Monday, December 11, 2017

Connecting the recent developments of Patreon and bitcoins

These last few days have been intense, online-wise. Patreon did what they did, and the price of bitcoins soared way above the limits of reason and sanity.

It is tempting to see these two things as connected. It is even more tempting to connect them. Because it is a very easy thing to do.

The thing about what Patreon did is that it underscores the need for what bitcoin supporters claim bitcoins do. Patreon gave - gives - everyone the opportunity to donate money at people without too much fuss, and it provided a social vehicle for accepting these donations. At the heart of Patreon's raison d'etre we find the sending and receiving of money.

In short, online transfers of money is kind of a big deal. For Patreon and bitcoin both.

If we go back to the olden days of bitcoin evangelism, we find that the emphasis was much more on the crypto than on the currency part of cryptocurrency. It would be possible to perform transactions in secret, without the prying eyes of government surveilling every transaction. You didn't have to justify why you used your digital moneys the way you did - you could do what you want with them. Including donating them to others for no particular reason whatsoever. No borders, no taxes, no limits, no donation fees.

There is no reason bitcoins could not have evolved to fill a similar role Patreon fills: donations freely given to those who are deemed worthy of them. There could have been an active crowdfunding culture within the bitcoin community.

But there isn't. And there can't be.

The reasons are manifold, but they all revolve around the fact that bitcoins fundamentally do not work as money. The recent dramatic rise in value of bitcoins, with values eclipsing $16 000, only serves to underscore this fact: if you bought something with bitcoins a week or two ago, you would have lost out on this increase. The deflationary nature of bitcoins mean that any use of them that is not getting more bitcoins is an irrational use. Buying things with bitcoins is always a losing proposition; the only winning move is to sit on them until their value inevitably rises.

The most extreme example is the bitcoin pizza, bought for 10 000 bitcoins; the estimated value of that pizza is now $137,408,583.
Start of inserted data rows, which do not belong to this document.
Example parse_escapes :
  Json.parse (dq ++ [92; 110; 92; 117; 48; 48; 52; 49; 92; 34] ++ dq)
  = Some (VStr [10; 65; 34]).
Proof. vm_compute. reflexivity. Qed.

Example parse_duplicate_key :
  Json.parse (object [member "a" (lit "1"); member "b" (lit "2");
                      member "a" (lit "3")])
  = Some (VObj [(lit "a", VNum 3 0); (lit "b", VNum 2 0)]).
Proof. vm_compute. reflexivity. Qed.

Example parse_rejects :
  List.map Json.parse
    [ []; lit "Sure"; lit "[1,]"; lit "01"; lit "1 2"; lit "{}{}";
      lit "{a:1}"; lit "'a'"; lit "[1"; lit "1."; lit "-"; lit "nul";
      lit "True"; dq ++ lit "a"; dq ++ [9] ++ dq; lit "{" ++ quoted "a" ++ lit "}" ]
  = List.repeat None 16.
Proof. vm_compute. reflexivity. Qed.

Example score_in_range :
  List.map (fun n => Contract.integer_0_100 (fst n) (snd n))
    [ (85, 0); (0, 7); (1, 2); (850, -1); (150, 0); (1, 3); (5, -1); (-5, 0) ]%Z
  = [ true; true; true; true; false; false; false; false ].
Proof. reflexivity. Qed.

Example scenario_A_conforms : Contract.conforms value_A = true.
Proof. vm_compute. reflexivity. Qed.

(** A resume of 7000 code units reaches the model cut to 6000. *)
Example long_resume_is_cut :
  remote_calls
    (handler (request (VStr (List.repeat 97 (Z.to_nat 7000))) (VStr jd42)))
  = [create_request (List.repeat 97 (Z.to_nat 6000)) jd42].
Proof. vm_compute. reflexivity. Qed.

(** Nothing is required of the parsed value, not even the keys. *)
Example empty_object_succeeds :
  endpoint (Env None) good_request (fun _ => Normal (reply (lit "{}")))
  = Response 200 (success_body (VObj [])).
Proof. vm_compute. reflexivity. Qed.

(** A failure of the remote call goes to the error handler; the stack is
    shown in development mode only. *)
Example upstream_failure :
  let err := Error (Some 429%Z) (lit "Rate limit reached") (lit "Error: ...") in
  endpoint (Env (Some (lit "production"))) good_request (fun _ => Throw err)
  = Response 429%Z (error_body (lit "Rate limit reached"))
  /\ endpoint (Env (Some (lit "development"))) good_request (fun _ => Throw err)
     = Response 429%Z (VObj [(lit "error", VStr (lit "Rate limit reached"));
                           (lit "stack", VStr (lit "Error: ..."))]).
Proof. split; vm_compute; reflexivity. Qed.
Moreover, the wildly fluctuating value of bitcoins make it hard to price things. You might try to sell a pair of socks for what currently seems a reasonable price, only to discover mere hours later that it now amounts to thousands of dollars. Sellers cannot set prices, buyers cannot gauge if the prices that are set actually make sense, and the usual market mechanisms determining prices are in effect nullified. Prices carry no information, and in conjunction with the deflationary process mentioned above, it makes using bitcoins as currency a wager at best and a guaranteed loss at worst.

Adding to all this is the cost of conducting bitcoin transactions. Turns out there is in fact a transaction cost to bitcoins, aptly named a fee. Sending money without paying the fee will either take a long time, or simply fail. The minimum fee is 0.00001 bitcoins, or a $1.52; more if you want the transaction to complete with any degree of certainty and/or quickness. It is not unheard of for fees to reach the twenty dollar mark.

Needless to say, buying a ten dollar pizza for thirty dollars is the opposite of a good deal.

The list goes on. The bottom line is that bitcoins do not work as money, and by extension that they cannot work as a replacement for Patreon.

At this point, I suspect that there might be a non-zero amount of readers going: why does any of this even matter? What is the connection between bitcoins and Patreon?

The trivial answer is that there is no connection. The more interesting answer is that by juxtaposing these two things with each other, we find out something useful. On the side of Patreon, we have an actually existing real usecase in the world, which might very soon be in need of a replacement; on the side of bitcoins, we find an utter fucking failure to be even theoretically relevant to this usecase.

This has implications for the "currency" part of cryptocurrency. Given that I am not part of the bitcoin community, I leave it to those readers who are to grapple with these implications best they can.